Peter Dutton Stands By Manus Island Shooting Claims Despite Evidence

    Dutton said a small boy had been led into the centre, however police say that is not true.

    Australian immigration minister Peter Dutton has defended his comments linking a shooting incident on Manus Island to an earlier alleged sexual assault and a separate allegation, since proven false, that asylum seekers led a small boy into their camp.

    On Good Friday asylum seekers in the Manus Island detention centre were left terrified after locals threw rocks at them and Papua New Guinea Defence Force personnel opened fire on the centre.

    When quizzed about the incident earlier this week, Dutton told Sky News that "there was concern about why the boy was being led, or for what purpose he was being led... into the regional processing centre."

    Dutton also mentioned a recent sexual assault on the island, saying the two incidents had contributed to an "elevated mood" before the shooting.

    The claim about the small boy being led into the camp has since been refuted by PNG police, refugees and refugee activists, who say the boy was 10-years-old, not five as Dutton claimed, and had simply been given fruit by the detainees.
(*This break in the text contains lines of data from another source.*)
Lemma update_type_change_witness :
  worldFresh.1 !! 0%nat = Some (layerOf worldFresh 0)
  ∧ update 0 0 worldFresh.1 tapeForcedAscent worldFresh.2
    = (Some worldFirstTile.1, worldFirstTile.2)
  ∧ typeWait (layerOf worldFresh 0) = 0
  ∧ activeType (layerOf worldFirstTile 0) ≠ activeType (layerOf worldFresh 0).
Proof.
  assert (H1 : worldFresh.1 !! 0%nat = Some (layerOf worldFresh 0))
    by (vm_compute; reflexivity).
  assert (H2 : update 0 0 worldFresh.1 tapeForcedAscent worldFresh.2
               = (Some worldFirstTile.1, worldFirstTile.2))
    by (vm_compute; reflexivity).
  assert (H3 : worldFirstTile.1 !! 0%nat = Some (layerOf worldFirstTile 0))
    by (vm_compute; reflexivity).
  assert (H4 : typeWait (layerOf worldFresh 0) = 0)
    by (vm_compute; reflexivity).
  split; [exact H1|]. split; [exact H2|]. split; [exact H4|].
  apply (update_type_change _ _ _ _ _ _ _ _ _ H1 H2 H3).
  - vm_compute. reflexivity.
  - rewrite H4. lia.
  - vm_compute. reflexivity.
Defined.

(** ** The clock of a gap *)

Lemma updateLayer_gapClock rf tp this tape c :
  slopeImpliesSurface this → gapClock this →
  gapClock (fst (updateLayer rf tp this tape c)).
Proof.
  intros HS (G0 & GN & GG).
  destruct (updateLayer rf tp this tape c) as [g c'] eqn:Eu. cbn [fst].
  apply updateLayer_steps in Eu
    as (s1 & c1 & s2 & c2 & b & s3 & E1 & E2 & _
        & _ & Gt & Gs & Gw & Gg & _ & _ & _ & _ & GL & _).
  pose proof (updateSlope_sloped rf this tape c) as S1.
  pose proof (updateSlope_frame rf this tape c) as F1.
  rewrite E1 in S1, F1. cbn [fst] in S1, F1.
  destruct F1 as (_&_&_&_&FT&FL&FG&_&_&FY&_).
  unfold gapClock. rewrite Gt, Gs, Gw, Gg, GL. clear Gt Gs Gw Gg GL.
  destruct (updateType_cases _ _ _ _ _ _ E2)
    as [(Hc & HT & _ & HW & HG)
       |[(Hw1 & Hls & Hns & Hsf & Hg0 & Hw & _)
        |(Hw1 & Hls & Hsf & Hg0 & Hw & Hk)]].
  - (* the type holds *)
    rewrite HT, HW, HG, FT, FG. clear HT HW HG.
    case_decide as HN.
    + (* within a gap *)
      assert (activeSlope s1 = SlopeDirection.None
              ∧ typeWait s1 = typeWait this) as [Hs1 Hw1].
      { destruct S1 as [?|[(_ & ? & _)|(Hn & He & Hd & _)]];
          [assumption|congruence|].
        exfalso. rewrite He in Hn.
        destruct (HS Hn) as [?|(_ & _ & _ & ?)]; [congruence|lia]. }
      rewrite Hs1, Hw1 in *.
      split; [lia|]. split; [congruence|]. intros _. right.
      destruct (GG HN) as [(_ & Hz & _ & Hf)|(Hp & Hr & Hq)].
      * exfalso. destruct Hc as [?|Hc]; [lia|]. apply Hc. congruence.
      * assert (2 ≤ typeWait this).
        { destruct Hc as [?|Hc]; [lia|]. apply Hq. congruence. }
        split; [lia|]. split; [|congruence].
        replace (typeWait this - 1 + (gapTimer this + 1))
          with (typeWait this + gapTimer this) by lia.
        exact Hr.
    + split; [lia|]. split; [auto|]. intros; congruence.
  - (* the gap or the bridge ends *)
    rewrite Hsf, Hg0. split; [lia|]. split; [auto|]. discriminate.
  - (* the surface ends *)
    rewrite Hg0, FG. rewrite FT in Hsf.
    assert (gapTimer this = 0) as -> by (apply GN; congruence).
    split; [lia|]. split; [auto|]. intros HN. right.
    rewrite HN, FY in Hw. rewrite Z.add_0_r.
    split; [|split; [exact Hw|intros _]];
      destruct (layerType this); cbn in Hw; lia.
Qed.
(** * sysBBox: order fragmentation forms and split dialogs

    A shallow embedding of the domain logic of the production-order
    fragmentation components (the two versions of [OrderFragmentForm] and
    the two versions of [OrderSplitDialog]), followed by the properties
    claimed for them.

    Conventions of the embedding.
    - A JavaScript [number] is an exact rational or one of the IEEE special
      values [Infinity], [-Infinity], [NaN]: arithmetic is exact (no
      rounding) and zero is unsigned (it divides like [+0]). Sums,
      differences and comparisons of whole quantities are the same in
      double precision; quotients and products are not, and the value
      expressions are evaluated in double precision as well, in module
      [Binary64].
    - An optional property ([undefined]) is an [option]; [x || d] and
      truthiness follow JavaScript ([0], [NaN], the empty string and
      [undefined] are falsy).
    - A [Date] is a local calendar day and the milliseconds elapsed within
      that day; only valid dates are represented.
    - Reads of the environment ([new Date()], [Date.now()],
      [Math.random()]) are explicit arguments of the handlers.
    - A handler returns the next component state and the list of effects it
      performed (toast, alert, callback invocations), in order.
    - A handler runs on the rendered state: React renders again between two
      user events, so the [fragments] a handler closes over and the [prev]
      its state updater receives are the same list. The properties
      ([order], [products], [initialFragments]) do not change during a
      session. *)

From Stdlib Require Import QArith Qcanon Qround Lqa.
From Stdlib Require Import Floats.PrimFloat.
From stdpp Require Import base numbers list strings gmap pretty.

Local Open Scope Z_scope.
Local Open Scope string_scope.
Local Open Scope list_scope.

(** ** JavaScript numbers *)

Inductive num : Type :=
  | Fin (q : Qc)
  | PInf
  | NInf
  | NaN.
(** C9, as amended, on the input of the counterexample. *)
Lemma process_single_file_total_witness :
  ∃ r, DocProc._process_single_file_async E_silent disk5 "src/a.py" = Return r ∧
       DocProc.success r = false ∧ DocProc.documents r = [] ∧
       DocProc.error_message r = Some (Py.str (Exc RuntimeError_ EmptyString)).
Proof.
  destruct (process_single_file_total E_silent disk5 "src/a.py")
    as (r & Hr & _ & _ & Hfail).
  assert (Hrun : DocProc._process_single_file_async E_silent disk5 "src/a.py"
                 = Return (DocProc.failure "src/a.py" EmptyString))
    by (vm_compute; reflexivity).
  rewrite Hrun in Hr. injection Hr as <-.
  destruct (Hfail eq_refl) as (Hdocs & _).
  eexists. split; [exact Hrun|]. by repeat split.
Defined.



(** C5 on a concrete request: an ftp URL. *)
Lemma invalid_scheme_rejected_before_any_task_witness :
  ∃ e, Endpoints.process_repository E0 "ftp://example.org/repo.git" w0
       = (Raise e, w0) ∧
       isinstance e RequestValidationError_ = true.
Proof.
  apply (invalid_scheme_rejected_before_any_task E0 "ftp://example.org/repo.git" w0).
  intros Hin. apply list_elem_of_In in Hin. vm_compute in Hin.
  intuition discriminate.
Defined.

End pipeline_scenarios.

Section scratch_scenarios.
Import Utils BatchCases UploadCases Endpoints Scenario.



End scratch_scenarios.

(** * Proofs: service statistics, cancellation and the sweep *)

Section registry_more_proofs.
Import Tasks TasksInv TaskStats.
Context {Any : Type}.
Implicit Types s : BackgroundTaskService Any.
Implicit Types t : BackgroundTask Any.

Abbreviation has_status st := (λ kv : string * BackgroundTask Any, status kv.2 = st).

(** The dictionary a record is counted into. *)
Lemma count_status_lookup t (acc : gmap TaskStatus Z) st :
  count_status t acc !! st
  = if decide (status t = st) then Some (default 0 (acc !! st) + 1) else acc !! st.
Proof.
  unfold count_status. destruct (decide (status t = st)) as [<-|Hne].
  - by rewrite lookup_insert_eq.
  - by rewrite lookup_insert_ne.
Qed.

Lemma status_counts_fold (m : gmap string (BackgroundTask Any)) st :
  map_fold (λ _ task acc, count_status task acc) ∅ m !! st
  = match size (filter (has_status st) m) with
    | O => None
    | S n => Some (Z.of_nat (S n))
    end.
Proof.
  revert st.
  apply (map_fold_weak_ind
           (λ acc m, ∀ st, acc !! st
              = match size (filter (has_status st) m) with
                | O => None
                | S n => Some (Z.of_nat (S n))
                end)).
  - intros st. by rewrite map_filter_empty, map_size_empty.
  - intros tid t m' acc Hfresh IH st. rewrite count_status_lookup.
    destruct (decide (status t = st)) as [Hst|Hst].
    + rewrite map_filter_insert_True by done.
      rewrite map_size_insert_None
        by (apply map_lookup_filter_None_2; by left).
      rewrite IH. destruct (size _); simpl; f_equal; lia.
    + rewrite map_filter_insert_not' ; [apply IH|done|].
      intros y Hy. congruence.
Qed.

(** Every record has one of the five statuses. *)
Lemma size_by_status (m : gmap string (BackgroundTask Any)) :
  (size m
   = size (filter (has_status PENDING) m) + size (filter (has_status RUNNING) m)
     + size (filter (has_status COMPLETED) m) + size (filter (has_status FAILED) m)
     + size (filter (has_status CANCELLED) m))%nat.
Proof.
  induction m as [|tid t m Hfresh IH] using map_ind.
  - by rewrite !map_filter_empty, !map_size_empty.
  - rewrite map_size_insert_None by done.
    assert (Hone : ∀ st,
      size (filter (has_status st) (<[tid := t]> m))
      = ((if decide (status t = st) then 1 else 0)
         + size (filter (has_status st) m))%nat).
    { intros st. destruct (decide (status t = st)) as [Hst|Hst].
      - rewrite map_filter_insert_True by done.
        by rewrite map_size_insert_None
          by (apply map_lookup_filter_None_2; by left).
      - rewrite map_filter_insert_not'; [done|done|].
        intros y Hy. congruence. }
    rewrite !Hone, IH. destruct (status t); simpl; lia.
Qed.

(** X1 -- [get_service_stats] counts the records by status: a status with no
    record has no entry in [status_counts], every other status has the
    number of its records; the five counts add up to [total_tasks]. *)
Theorem service_stats_status_counts s :
  (∀ st, status_counts (get_service_stats s) !! st
         = match count_with_status st s with
           | O => None
           | S n => Some (Z.of_nat (S n))
           end)
  ∧ total_tasks (get_service_stats s)
    = Z.of_nat (count_with_status PENDING s) + Z.of_nat (count_with_status RUNNING s)
      + Z.of_nat (count_with_status COMPLETED s) + Z.of_nat (count_with_status FAILED s)
      + Z.of_nat (count_with_status CANCELLED s).
Proof.
  split.
  - intros st. apply status_counts_fold.
  - unfold get_service_stats, count_with_status. simpl.
    rewrite (size_by_status (_tasks s)). lia.
Qed.
(** X28: the generation route never answers with a success: the answer is 400
    when the image or the prompt is missing or empty, and 500 otherwise,
    the service having no method [generateReplacement]; in both cases the
    body says [success: false] and carries no image. *)
Theorem generation_route_never_succeeds (importService : exc unit)
  (notAFunction : string)
  (croppedObjectImage replacementPrompt originalImageUrl : option string) :
  let r := generateReplacementRoute importService notAFunction
             croppedObjectImage replacementPrompt originalImageUrl in
  (status r = 400 \/ status r = 500)
  /\ gj_success (json r) = false
  /\ gj_generatedImageBase64 (json r) = None
  /\ (status r = 400
      <-> GrokImageService.present croppedObjectImage
          && GrokImageService.present replacementPrompt = false).
Proof. apply generateReplacementRoute_cases. Qed.

(** *** The client against the routes *)

Lemma not_ok_400_500 (s : nat) : s = 400 \/ s = 500 -> ok s = false.
Proof. intros [->| ->]; reflexivity. Qed.
Lemma EventListView_object_list_rows request db rows :
  EventListView_object_list request db = Ok rows →
  NoDup rows ∧ ∀ o, o ∈ rows ↔ Event_selected request db o.
Proof.
  unfold EventListView_object_list, EventListView_get_queryset, Event_selected.
  set (y := QueryDict_get (GET request) "year" "").
  match goal with
  | |- context [if bool_decide (y ≠ "") then filter_event_date_year y ?q else _] =>
      set (q0 := q)
  end.
  assert (NoDup (qs_rows q0)) as Hnd0.
  { unfold q0. repeat apply NoDup_optional_filter. apply NoDup_objects_all. }
  assert (∀ o, o ∈ qs_rows q0 ↔
               Event_objects db !! o.1 = Some o.2 ∧
               (QueryDict_get (GET request) "event_type" "" ≠ "" →
                Event.event_type o.2 = QueryDict_get (GET request) "event_type" "") ∧
               (QueryDict_get (GET request) "severity" "" ≠ "" →
                Event.severity o.2 = QueryDict_get (GET request) "severity" ""))
    as Hin0.
  { intros o. unfold q0. rewrite !elem_of_optional_filter.
    rewrite elem_of_objects_all, !bool_decide_eq_true. tauto. }
  clearbody q0.
  assert (∀ q1, (if bool_decide (y ≠ "") then filter_event_date_year y q0
                 else Ok q0) = Ok q1 →
                NoDup (qs_rows q1) ∧
                ∀ o, o ∈ qs_rows q1 ↔
                     o ∈ qs_rows q0 ∧
                     (y ≠ "" → python_int y = Some (year (Event.event_date o.2))))
    as Hyear.
  { intros q1. destruct (bool_decide_reflect (y ≠ "")) as [Hy|Hy].
    - unfold filter_event_date_year.
      destruct (python_int y) as [n|]; [|done].
      case_bool_decide; [|by case_bool_decide].
      intros [= <-]. split; [by apply NoDup_filter|].
      intros o. simpl. rewrite list_elem_of_filter.
      split.
      + intros [-> ?]. by split.
      + intros [? Hn]. split; [|done]. specialize (Hn Hy). congruence.
    - intros [= <-]. split; [done|]. intros o. tauto. }
  destruct (if bool_decide (y ≠ "") then filter_event_date_year y q0 else Ok q0)
    as [q1|e] eqn:Hq1; [|done].
  destruct (Hyear q1 eq_refl) as [Hnd1 Hin1]. simpl.
  match goal with
  | |- context [if bool_decide (?s ∈ _) then order_by _ _ ?q else _] =>
      destruct (optional_order_by Event_fields Event_sort_keys s q
                  Event_sort_keys_resolve) as (qs' & -> & Hrows & _)
  end.
  simpl. intros [= <-]. split.
  - apply evaluate_NoDup. rewrite Hrows. by apply NoDup_optional_filter.
  - intros o. rewrite elem_of_evaluate, Hrows, elem_of_optional_filter.
    rewrite Hin1, Hin0, bool_decide_eq_true. tauto.
Qed.
(** * NASA EONET / GIBS map front-ends: the data transformations of
      [NasaMap] (event feed) and [NasaGibsMap] (tile imagery).

    The development embeds the pure parts of the two components
    (category-key normalisation, the palette lookup, the query builder,
    the per-event normaliser, the tile URL template) and the effect that
    loads events into the map widget, and states the properties of the
    specification about them.

    Conventions of the embedding.
    - A JavaScript string is a sequence of UTF-16 code units. [Utf16.t]
      has them all, with [toLowerCase] on code points, surrogate pairs
      and the final sigma. The texts the components build and compare
      (keys, days, URLs) are kept as a [string]: the code units below 256
      (the Latin-1 range), one [ascii] each; on that range [toLowerCase]
      and the class [\s] of [JsString] are those of [Utf16]
      ([normalizeCategoryKey_widen]).
    - A JavaScript number that the code only stores and passes on (the
      coordinates, the magnitude) is a binary64 float.
    - A [Date] is its time value: milliseconds since the epoch, or [None]
      for the Invalid Date.
    - A computation that can throw returns a [Completion]. *)

From Stdlib Require Import ZArith List String Ascii Bool Lia Floats.
From Stdlib Require Import DecimalString.
From stdpp Require Import gmap strings.
Import ListNotations.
    "He was given some fruits by the residents in the centre and then he was taken out again," Manus Province police commander David Yapu said. "So there was nothing done to him and also there was no official complaint by the parents of that small boy."

    Ian Rintoul, a spokesperson for Refugee Action Coalition, told BuzzFeed News there was "no truth whatsoever" to the allegations.

    "There are Australian guards who monitor every single activity upon entry, which makes the claim that Mr Dutton made impossible," Rintoul said.

    Speaking on the ABC's Insiders on Sunday, Dutton stood by his statements, dismissing claims to the contrary as the "Twitter version" of the event.

    "I was asked [on Sky News] why the mood had elevated on the ground on Manus Island," Dutton said. "The two incidents fed directly into that. That is indisputable."

    He claimed he had not laid blame anywhere and that police should be allowed to investigate the incident without interference, despite his earlier commentary.

    "I think that there are facts that I have that you don't," he said. "So why don't we let the police investigation run its course and allow them some independent analysis of it, because if you're asking me why the mood elevated, these two incidents fed into it and I have that on very good authority on the island."

    During the interview Dutton also said he's confident US president Donald Trump will honour the controversial US-Australia refugee swap. He did not explain what will happen to the refugees the US does not accept, but who cannot return to their country of origin.

    "They have to return back to their country of origin," he said.